19 Entre 30 de Junho de 2004 e o mês de Setembro de 2019, a DEMANDADA nada pagou ao Banco 1..., relativamente às dividas que, perante este Banco, contraiu com o DEMANDANTE, nesse dia 30 de Junho de 2004”.
[2] Tem a contestação o seguinte teor:
“2º Não passa dum amontoado de deturpações da verdade e indesculpáveis omissões,
3º O afirmado pelo Autor nos artigos (…) 16º, 17º, 18º, 19º (…)
10ºDurante o tempo que estiveram unidos, e que foi à roda de vinte anos, o Autor e Ré viveram em condições análogas às dos cônjuges,
11ºDado que viveram na mesma casa, e,
12ºPartilharam habitação, cama, refeições e as despesas com a alimentação,
13ºRelacionando-se afectiva e sexualmente. E,
14ºDessa relação nasceu uma filha, de nome EE, que conta 5 (cinco) anos de idade (Doc.1). (…)
15ºDurante aquele período, Autor e Ré passeavam e saíam juntos,
16ºAuxiliavam-se reciprocamente, no seu dia-a-dia,
17ºVivendo como se fossem marido e mulher,
18ºPor o ter sido em comunhão de leito, de mesa e de habitação,
19ºAssim sendo reconhecidos e tratados por todas as pessoas com quem se relacionavam.

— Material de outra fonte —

(** ** What the panel shows *)

(** The words of the four timing registers. *)
Definition timing_words (m : drm_display_mode) : list Z :=
  [FIELD_PREP MA35_DISPLAY_TOTAL_MASK (htotal m) .| FIELD_PREP MA35_DISPLAY_ACTIVE_MASK (hdisplay m);
   ma35_sync_reg (hsync_start m) (hsync_end m) (truthy (flags m .& DRM_MODE_FLAG_NHSYNC));
   FIELD_PREP MA35_DISPLAY_TOTAL_MASK (vtotal m) .| FIELD_PREP MA35_DISPLAY_ACTIVE_MASK (vdisplay m);
   ma35_sync_reg (vsync_start m) (vsync_end m) (truthy (flags m .& DRM_MODE_FLAG_NVSYNC))].

#[export] Instance timing_words_proper : Proper (mode_eqv ==> (=)) timing_words.
Proof.
  intros m1 m2 (Ht & _ & Hf & _). unfold timings in Ht. unfold timing_words. rewrite Hf.
  injection Ht as -> -> -> -> _ -> -> -> -> _. done.
Qed.

(** Data enable and the timings, the primary plane, vblanks, and an event that waits to
    be handed over. *)
Record panel := mkpanel {
  pn_on : bool; pn_timing : list Z; pn_primary : bool; pn_vblank : bool; pn_event : bool
}.

Definition vblanks (log : list vblank_event) : bool :=
  fold_left (fun b e => match e with VblankOn => true | VblankOff => false | _ => b end) log false.

#[local] Arguments vblanks : simpl never.

Definition panel_regs {R} `{!RegmapOps R} (r : R) : bool * list Z * bool :=
  (Z.testbit (regmap_read r MA35_PANEL_CONFIG) 0,
   [regmap_read r MA35_HDISPLAY; regmap_read r MA35_HSYNC; regmap_read r MA35_VDISPLAY; regmap_read r MA35_VSYNC],
   Z.testbit (regmap_read r MA35_FRAMEBUFFER_CONFIG) 0).

#[local] Arguments panel_regs : simpl never.

Definition panel_of {R} `{!RegmapOps R} (d : ma35_display (R := R)) : panel :=
  let '(on, timing, primary) := panel_regs (dp_regs d) in
  mkpanel on timing primary (vblanks (dp_log d)) (dp_event d).

(** What a call does to the panel, given the timings and [active] of the new state. *)
Definition panel_step (w : list Z) (active : bool) (k : commit_call) (P : panel) : panel :=
  match k with
  | CrtcEnable _ _ => {| P with pn_on := true; pn_timing := w; pn_vblank := true |}
  | CrtcDisable _ _ => {| P with pn_on := false; pn_vblank := false; pn_event := pn_event P && active |}
  | CrtcFlush _ | SendFakeVblank _ => {| P with pn_event := false |}
  | PlaneUpdate p _ _ =>
      if decide (ma35_plane_type p = DRM_PLANE_TYPE_PRIMARY) then {| P with pn_primary := true |} else P
  | PlaneDisable p _ =>
      if decide (ma35_plane_type p = DRM_PLANE_TYPE_CURSOR) then P else {| P with pn_primary := false |}
  | _ => P
  end.

Section Refines.
Context {R : Type} `{Ho : !RegmapOps R} `{Hl : !RegmapLaws R} `{!RectOps} `{!PlaneRectOps} `{!AtomicInlines}.

Lemma disp_word_u32 a b :
  is_u32 (FIELD_PREP MA35_DISPLAY_TOTAL_MASK a .| FIELD_PREP MA35_DISPLAY_ACTIVE_MASK b).
Proof using. autounfold with ma35. solve_u32. Qed.

Lemma enable_regs (r : R) crtc bus st :
  panel_regs (ma35_crtc_atomic_enable r crtc bus st).1
  = (true, timing_words (adjusted_mode st), Z.testbit (regmap_read r MA35_FRAMEBUFFER_CONFIG) 0).
Proof using Hl.
  unfold ma35_crtc_atomic_enable. cbn [fst]. unfold panel_regs.
  rewrite !crtc_dither_other by (vm_compute; discriminate).
  rm_simp. rewrite crtc_gamma_config, !crtc_gamma_other by (vm_compute; discriminate).
  unfold ma35_crtc_signals, ma35_crtc_timings. rm_simp.
  rewrite !(u32_id (ma35_sync_reg _ _ _)) by apply sync_reg_u32.
  rewrite !(u32_id (FIELD_PREP MA35_DISPLAY_TOTAL_MASK _ .| _)) by apply disp_word_u32. f_equal; [f_equal|].
  - destruct (truthy (bus .& DRM_BUS_FLAG_DE_LOW)), (truthy (bus .& DRM_BUS_FLAG_PIXDATA_DRIVE_NEGEDGE)); by vm_compute.
  - rewrite rmw_testbit. by destruct (gamma_lut st).
Qed.

Lemma disable_regs (r : R) event active :
  panel_regs (ma35_crtc_atomic_disable r event active).1.1
  = (false, (panel_regs r).1.2, (panel_regs r).2).
Proof using Hl.
  unfold ma35_crtc_atomic_disable, panel_regs. destruct (event && negb active); cbn [fst snd]; rm_simp;
    rewrite !rmw_testbit; repeat f_equal.
Qed.

(** The registers of the panel are not those of the colour planes. *)
Lemma write_planes_panel t fb st l base (r : R) :
  panel_regs (ma35_write_planes t fb st l base r).2 = panel_regs r.
Proof using Hl.
  assert (Hoff : forall a, a ∈ [MA35_PANEL_CONFIG; MA35_HDISPLAY; MA35_HSYNC; MA35_VDISPLAY; MA35_VSYNC; MA35_FRAMEBUFFER_CONFIG] ->
    regmap_read (ma35_write_planes t fb st l base r).2 a = regmap_read r a).
  { intros a Ha. apply write_planes_other. intros i _. unfold plane_regs, aget. cbn [fst snd].
    assert (Hin : forall L : list Z, a ∉ 0 :: L -> nth (Z.to_nat i) L 0 <> a).
    { intros L HL <-. apply HL. destruct (nth_in_or_default (Z.to_nat i) L 0) as [Hin|E].
      - right. by apply list_elem_of_In.
      - rewrite E. left. }
    split; apply Hin; rewrite !elem_of_cons, elem_of_nil in Ha; destruct t; cbn;
      apply (bool_decide_unpack _); repeat destruct Ha as [->|Ha]; try done; vm_compute; exact I. }
  unfold panel_regs. rewrite !Hoff; [done|..]; apply (bool_decide_unpack _); vm_compute; exact I.
Qed.
Lemma vs_cursor_check_exact_witness :
  match vs_cursor_plane_atomic_check (fun _ => cs_800x480) vs_ident_8200 vs_cursor_state with
  | Some (ret, s') => ret = 0 /\ visible s' = true
  | None => False
  end.
Proof.
  pose proof (vs_cursor_check_exact (fun _ => cs_800x480) vs_ident_8200 vs_cursor_state 0%nat
    (vs_argb_fb 64 64)) as H.
  assert (Hid : identity_wf vs_ident_8200).
  { split; [vm_compute; intuition discriminate|]. split; [by right|]. split; [|done].
    apply (bool_decide_unpack _). by vm_compute. }
  specialize (H Hid eq_refl eq_refl ltac:(unfold dest_ok; cbn; lia)
    ltac:(unfold source_ok; cbn; lia) eq_refl mode_800x480_typed).
  destruct (vs_cursor_plane_atomic_check _ _ _) as [[ret s']|]; [|exact H].
  vm_compute in H. destruct H as (Hv & _ & Hr). split; [exact Hr|exact Hv].
Defined.

Lemma vs_cursor_update_programs_witness :
  match vs_cursor_plane_atomic_update regfile0 vs_cursor_state with
  | Some d => FIELD_GET VSDC_CURSOR_CONFIG_X_OFF_MASK (regmap_read d (VSDC_CURSOR_CONFIG 0)) = 0
              /\ regmap_read d (VSDC_CURSOR_ADDRESS 0) = 1048576 + 4 * 32
  | None => False
  end.
Proof.
  pose proof (vs_cursor_update_programs regfile0 vs_cursor_state 0%nat (vs_argb_fb 64 64)
    1048576 32 0 eq_refl ltac:(lia) eq_refl eq_refl ltac:(vm_compute; reflexivity)
    ltac:(apply (bool_decide_unpack _); vm_compute; exact I) eq_refl eq_refl
    ltac:(vm_compute; intuition discriminate)
    ltac:(apply (bool_decide_unpack _); vm_compute; exact I)
    ltac:(cbn; lia) ltac:(cbn; lia)) as (d' & Hd & H).
  rewrite Hd. destruct H as (_ & _ & H). change (visible vs_cursor_state) with true in H.
  destruct H as (_ & Hx & _ & _ & _ & _ & Ha). split; [exact Hx|exact Ha].
Defined.
(** DisplayPort and parallel outputs. Format negotiation is consistent: a
    format is offered as output format iff it is accepted as output of the
    input negotiation and by the state check, so the warning in the enable path
    is unreachable for a checked state. Enabling a DisplayPort output programs
    the format's own code, in the RGB or the YUV field, with the enable bit, and
    the YUV flag of the panel; an unsupported format leaves the hardware alone.
    Enabling a parallel output switches DisplayPort off and selects RGB888.
    Either way the panel runs with the polarities of the bus flags, on both
    generations. *)
Theorem vs_bridge_enable_programs g (d : D) o fmt bus_flags :
  o = 0 \/ o = 1 ->
  let supported := vs_bridge_out_dp_fmt_supported fmt in
  (vs_bridge_atomic_check_dp fmt = (if supported then 0 else - EINVAL)
   /\ vs_bridge_atomic_get_input_bus_fmts_dp true fmt = (if supported then Fmts fmt [] else NoFmts)
   /\ (fmt ∈ fmts_list (vs_bridge_atomic_get_output_bus_fmts_dp true) <-> supported = true))
  /\ (let d' := vs_bridge_atomic_enable_dp (vs_funcs_of g) d o fmt bus_flags in
      if supported then
        panel_running g d' o bus_flags
        /\ exists f, f ∈ vsdc_dp_supported_fmts /\ linux_fmt f = fmt
           /\ let dp := regmap_read d' (VSDC_DISP_DP_CONFIG o) in
              FIELD_GET VSDC_DISP_DP_CONFIG_DP_EN dp = 1
              /\ (if dp_is_yuv f
                  then FIELD_GET VSDC_DISP_DP_CONFIG_YUV_FMT_MASK dp = vsdc_fmt f / 16
                       /\ FIELD_GET VSDC_DISP_DP_CONFIG_FMT_MASK dp = 0
                  else FIELD_GET VSDC_DISP_DP_CONFIG_FMT_MASK dp = vsdc_fmt f
                       /\ FIELD_GET VSDC_DISP_DP_CONFIG_YUV_FMT_MASK dp = 0)
              /\ FIELD_GET VSDC_DISP_PANEL_CONFIG_YUV (regmap_read d' (VSDC_DISP_PANEL_CONFIG o))
                 = Z.b2z (dp_is_yuv f)
      else d' = d)
  /\ (let d' := vs_bridge_atomic_enable_dpi (vs_funcs_of g) d o bus_flags in
      panel_running g d' o bus_flags
      /\ FIELD_GET VSDC_DISP_DP_CONFIG_DP_EN (regmap_read d' (VSDC_DISP_DP_CONFIG o)) = 0
      /\ regmap_read d' (VSDC_DISP_DPI_CONFIG o) = VSDC_DISP_DPI_CONFIG_FMT_RGB888).
Proof.
  intros Ho2 supported. split; [|split].
  - unfold vs_bridge_atomic_check_dp, vs_bridge_atomic_get_input_bus_fmts_dp. fold supported.
    split; [by destruct supported|]. split; [by destruct supported|].
    change (fmts_list _) with (linux_fmt <$> vsdc_dp_supported_fmts). unfold supported, vs_bridge_out_dp_fmt_supported.
    rewrite existsb_exists, list_elem_of_fmap. split.
    + intros (f & -> & Hf). exists f. split; [by apply list_elem_of_In|by apply bool_decide_eq_true].
    + intros (f & Hf & Heq). exists f. apply bool_decide_eq_true in Heq.
      split; [done|by apply list_elem_of_In].
  - cbv zeta. unfold vs_bridge_atomic_enable_dp.
    destruct (List.find _ vsdc_dp_supported_fmts) as [f|] eqn:E.
    + apply List.find_some in E as [Hf Heq].
      replace supported with true.
      2:{ symmetry. apply existsb_exists. by exists f. }
      apply bool_decide_eq_true in Heq.
      set (d1 := regmap_assign_bits _ _ _ _).
      destruct (enable_common_regs g d1 o bus_flags Ho2) as (Hp & Hyuv & Hdp & _).
      split; [done|]. exists f. apply list_elem_of_In in Hf. split; [done|]. split; [done|].
      rewrite Hyuv, Hdp. subst d1.
      assert (Hrow : forall f, f ∈ vsdc_dp_supported_fmts ->
        let w := u32 (vsdc_fmt f .| VSDC_DISP_DP_CONFIG_DP_EN) in
        FIELD_GET VSDC_DISP_DP_CONFIG_DP_EN w = 1
        /\ (if dp_is_yuv f
            then FIELD_GET VSDC_DISP_DP_CONFIG_YUV_FMT_MASK w = vsdc_fmt f / 16
                 /\ FIELD_GET VSDC_DISP_DP_CONFIG_FMT_MASK w = 0
            else FIELD_GET VSDC_DISP_DP_CONFIG_FMT_MASK w = vsdc_fmt f
                 /\ FIELD_GET VSDC_DISP_DP_CONFIG_YUV_FMT_MASK w = 0)).
      { intros e He. unfold vsdc_dp_supported_fmts in He. rewrite !elem_of_cons, elem_of_nil in He.
        repeat destruct He as [->|He]; try done; by vm_compute. }
      destruct (dp_is_yuv f) eqn:Ey; destruct Ho2 as [->| ->]; rm_simp; rmw_simp;
        specialize (Hrow f Hf); cbv zeta in Hrow; rewrite Ey in Hrow;
        (split; [apply Hrow|]); (split; [apply Hrow|reflexivity]).
    + replace supported with false; [done|]. symmetry. apply not_true_is_false.
      unfold supported, vs_bridge_out_dp_fmt_supported. rewrite existsb_exists.
      intros (f & Hf & Heq). by rewrite (List.find_none _ _ E f Hf) in Heq.
  - cbv zeta. unfold vs_bridge_atomic_enable_dpi. set (d1 := regmap_write _ _ _).
    destruct (enable_common_regs g d1 o bus_flags Ho2) as (Hp & _ & Hdp & Hdpi).
    split; [done|]. rewrite Hdp, Hdpi. subst d1.
    destruct Ho2 as [->| ->]; rm_simp; rmw_simp; done.
Qed.
End BridgeTheorem.
(** No connector of the commit but one has the encoder of a route, or its CRTC. *)
Lemma route_once k o y c e :
  as_conns s !! k = Some (o, y) -> cnf_crtc y = Some c -> cnf_encoder y = Some e ->
  (forall k' o' y', as_conns s !! k' = Some (o', y') -> cnf_encoder y' = Some e -> k' = k)
  /\ (forall k' o' y', as_conns s !! k' = Some (o', y') -> cnf_crtc y' = Some c -> k' = k).
Proof using C Hk Hck L Hapart.
  intros Hy Ec Ee. destruct (checked_commit_spec _ D s C stable_vs Hck) as (R & _ & _).
  assert (Hcur : forall k o y, as_conns s !! k = Some (o, y) -> (k < mc_num_connector D)%nat /\ cur_conn D s k = y).
  { intros k' o' y' H. by destruct (conn_entry_cur _ _ _ R _ _ _ H) as (? & _ & ?). }
  destruct (Hcur _ _ _ Hy) as [Hlt Hcy].
  assert (Hone : forall k' o' y', as_conns s !! k' = Some (o', y') -> cnf_encoder y' = Some e -> k' = k).
  { intros k' o' y' Hy' Ee'. destruct (Hcur _ _ _ Hy') as [Hlt' Hcy'].
    apply (rd_apart _ _ _ R k' k e Hlt' Hlt); [by rewrite Hcy'|by rewrite Hcy]. }
  split; [exact Hone|]. intros k' o' y' Hy' Ec'. destruct (Hcur _ _ _ Hy') as [Hlt' Hcy'].
  destruct (proj1 (rd_paired _ _ _ R k' y' ltac:(apply new_conn_Some; by eexists)) ltac:(by eexists)) as [e' Ee'].
  destruct (new_routes_known k' c e') as [i1 Ho1]; [done|by rewrite Hcy'..|].
  destruct (new_routes_known k c e) as [i2 Ho2]; [done|by rewrite Hcy..|].
  assert (e' = e) as -> by (by eapply outs_apart). by eapply Hone.
Qed.

(** What the chain of an encoder accepts, its first bridge can be enabled with. *)
Lemma chain_check_ready e c intf mode m :
  bd_outs bd !! e = Some (c, intf) ->
  exists ret st m', vs_chain_check bd mm brs e mode m = Some (ret, st, m')
  /\ (ret = 0 -> exists b, st !! 0%nat = Some b
      /\ (intf <> VSDC_OUTPUT_INTERFACE_DPI -> vs_bridge_out_dp_fmt_supported (bc_format (output_bus_cfg b)) = true)).
Proof using.
  intros Ho. destruct (chain_first bd mm e c intf Ho) as [Hf Hb0]. unfold vs_chain_check. rewrite Hf.
  assert (Hin : is_Some (br_get_input_bus_fmts (vs_bridge_funcs intf (vm_alloc mm e))))
    by (unfold vs_bridge_funcs; destruct (_ =? _); by eexists).
  destruct (chain_check_first _ _ Hb0 Hin (vm_bus_format mm e) (vm_bus_flags mm e) mode (vm_alloc mm e) (brs e) m)
    as (ret & st & m' & E & Hst). exists ret, st, m'. split; [exact E|]. intros ->. destruct (Hst eq_refl) as [b Hb].
  exists b. split; [done|]. intros Hne. unfold drm_atomic_bridge_chain_check in E.
  destruct (drm_atomic_bridge_chain_select_bus_fmts _ _ _ _ _) as [[r1 st1]|]; [|done]. cbn in E.
  destruct (truthy r1) eqn:Er; [injection E as -> _ _; done|]. injection E as E.
  unfold vs_bridge_funcs in Hb0. rewrite (proj2 (Z.eqb_neq _ _) Hne) in Hb0.
  destruct (check_loop_accepted (vs_chain bd mm e) (vm_bus_flags mm e) mode 0 _
    (fun s m => (vs_bridge_atomic_check_dp (bc_format (output_bus_cfg s)), s, m)) Hb0 eq_refl (fun _ _ => eq_refl) _ _ _ _ _
    (Nat.le_0_l _) E) as (b' & m0 & Hb' & Hok). rewrite Hb in Hb'. injection Hb' as <-.
  change (vs_bridge_atomic_check_dp (bc_format (output_bus_cfg b)) = 0) in Hok.
  unfold vs_bridge_atomic_check_dp in Hok.
  destruct (vs_bridge_out_dp_fmt_supported _) eqn:Es in Hok; [exact Es|discriminate Hok].
Qed.

(** An accepted route's bridge has a state that can be programmed. *)
Lemma new_bridges_ready k o y c e :
  as_conns s !! k = Some (o, y) -> cnf_crtc y = Some c -> cnf_encoder y = Some e ->
  bridge_ready bd (vs_new_bridges bd mm brs D s) e.
Proof using C Hk Hck L Hapart.
  intros Hy Ec Ee c0 intf Ho. destruct (checked_commit_spec _ D s C stable_vs Hck) as (R & _ & _).
  destruct (route_once k o y c e Hy Ec Ee) as [Hone Hone'].
  destruct (conn_entry_cur _ _ _ R _ _ _ Hy) as (Hlt & _ & _).
  destruct (wf_conn_crtcs _ _ (rd_wf _ _ _ R) _ _ _ c Hy (or_intror Ec)) as [[o1 x] Hx].
  assert (Hnx : new_crtc s c = Some x) by (apply new_crtc_Some; by eexists).
  assert (Hny : new_conn s k = Some y) by (apply new_conn_Some; by eexists).
  destruct (commit_passed cm D s k o y c e x C stable_vs Hck Hy Ec Ee Hnx Hone') as (t & z & a & Ht & Em & Ea & Hb).
  cbn [cm_hooks vs_commit_in hk_bridges_check vs_hooks] in Hb. rewrite Ht, Em, Ea in Hb.
  unfold vs_new_bridges. set (serves k := match new_conn s k with Some y => _ | None => false end).
  destruct (find serves (each_conn D)) as [k'|] eqn:Ef.
  2: { assert (Hs : serves k = true) by (unfold serves; rewrite Hny; apply bool_decide_eq_true; exact Ee).
       pose proof (find_none _ _ Ef k) as Hnone. rewrite Hs in Hnone. discriminate Hnone. apply list_elem_of_In. by apply each_conn_in. }
  assert (k' = k) as ->.
  { apply find_some in Ef as [_ Hs]. unfold serves in Hs. destruct (new_conn s k') as [y'|] eqn:Ey'; [|done].
    apply bool_decide_eq_true in Hs. apply new_conn_Some in Ey' as [o' Hy']. by eapply Hone. }
  rewrite Hny. cbn [mbind option_bind]. rewrite Ec. cbn [mbind option_bind]. rewrite Hnx. cbn [mbind option_bind].
  destruct (chain_check_ready e c0 intf (cf_mode x)
    (if mode_changing (cf_st x) then cf_mode x else cf_adjusted_mode (mc_crtc D c)) Ho) as (ret & st & m' & E & Hst).
  rewrite E in Hb |- *. injection Hb as -> _. by apply Hst.
Qed.
End Routes.
End Checks.

(** ** The display through commits *)

(** The outputs show a view: of an active CRTC the panel runs - if a connector is routed to
    it -, the CRTC scans out, the pixel clock is enabled once, vblanks are on, and the
    timing registers hold the words of its mode; of any other all of it is off. *)
Record outputs_show (n : nat) (v : view) (c : nat) (o : out) : Prop := {
  os_run : o_run o = true <-> v_active v c = true /\ exists k, (k < n)%nat /\ v_conn v k = Some c;
  os_scan : o_scan o = switch (v_active v c) (o_scan o);
  os_vblank : o_vblank o = v_active v c;
  os_clock : o_clock o = Z.b2z (v_active v c);
  os_timing : v_active v c = true -> o_timing o = timing_words (v_mode v c)
}.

(…) 32ºPara pagamento do preço dos imóveis comprados e seus recheios, Autor e Ré contraíram empréstimos bancários junto do Banco 1..., designadamente aquele a que se refere a presente acção e outros (Doc.s 2 a 7),
33ºDado ambos carecerem de empréstimo da totalidade do valor, sendo que,
34ºTodas as referidas quantias mutuadas foram pagas com dinheiro comum,
35ºE que foram restituindo ao Banco mutuante com o produto dos respectivos vencimentos,
(…) 38º O Autor e a Ré trabalharam em França no ano de 2000, tendo nessa ocasião decidido abrir uma conta conjunta no Banco 1..., num agência de Vila Nova de Gaia, em Portugal,
39ºNa qual passaram a depositar os valores que conseguissem aforrar, e,
40ºO vencimento do autor,
41ºSuportando a Autora as despesas diárias da vida do casal, à custa do seu vencimento, enquanto viveram em França nesse ano. E,
42ºNo ano de 2001, quando regressaram a Portugal, abriram uma outra conta, de que ambos eram titulares, na Banco 2..., numa agência de Vila Nova de Gaia, na qual era depositado o vencimento da Ré e que esta passou a movimentar para pagar continuar a pagar as despesas diárias do casal, como haviam acordado. Ora,
43ºDado que Autor e Ré pediram dinheiro emprestado ao Banco 1..., foi aproveitada a conta ali existente, titulada por ambos e com dinheiro comum, para pagar as rendas mensais devidas pelos contratos de mútuos celebrados, tanto para a aquisição das fracções autónomas sitas em Vila Nova de Gaia, como a moradia construída em Macedo de Cavaleiros.
44ºNunca tendo relevado o valor maior ou menor com que cada um dos conviventes contribuísse para os encargos da vida, como se disse,
45ºAté porque a Autora, além do seu salário, contribuía ainda com a execução de todas as tarefas domésticas,
46ºPrestava assistência ao lar,
47ºPagava as despesas de electricidade, água, gás, telecomunicações e outras despesas correntes do imóvel,
48ºSuportava despesas com a alimentação, o vestuário e a saúde do agregado familiar, e,
49ºPrestava assistência e todos os cuidados necessários à filha menor, suportando os respectivos encargos, designadamente com a frequência da creche, consultas médicas e medicamentos.
(…) valor dos encargos vencidos, e,
56ºQue esta sempre pagou…” (negrito e sublinhado nosso).
[3] De 07-11-2019 – Revista n.º 162867/15.0T8YIPRT.L1.S1; de 08-02-2018, Revista 8440/14.1T8PRT.P1.S1, ambos desta 2ª secção, in www.dgsipt
[4] Na Revista n.º 3160/16.5T8LRS-A.L1-A.S1 in www.dgsi.pt.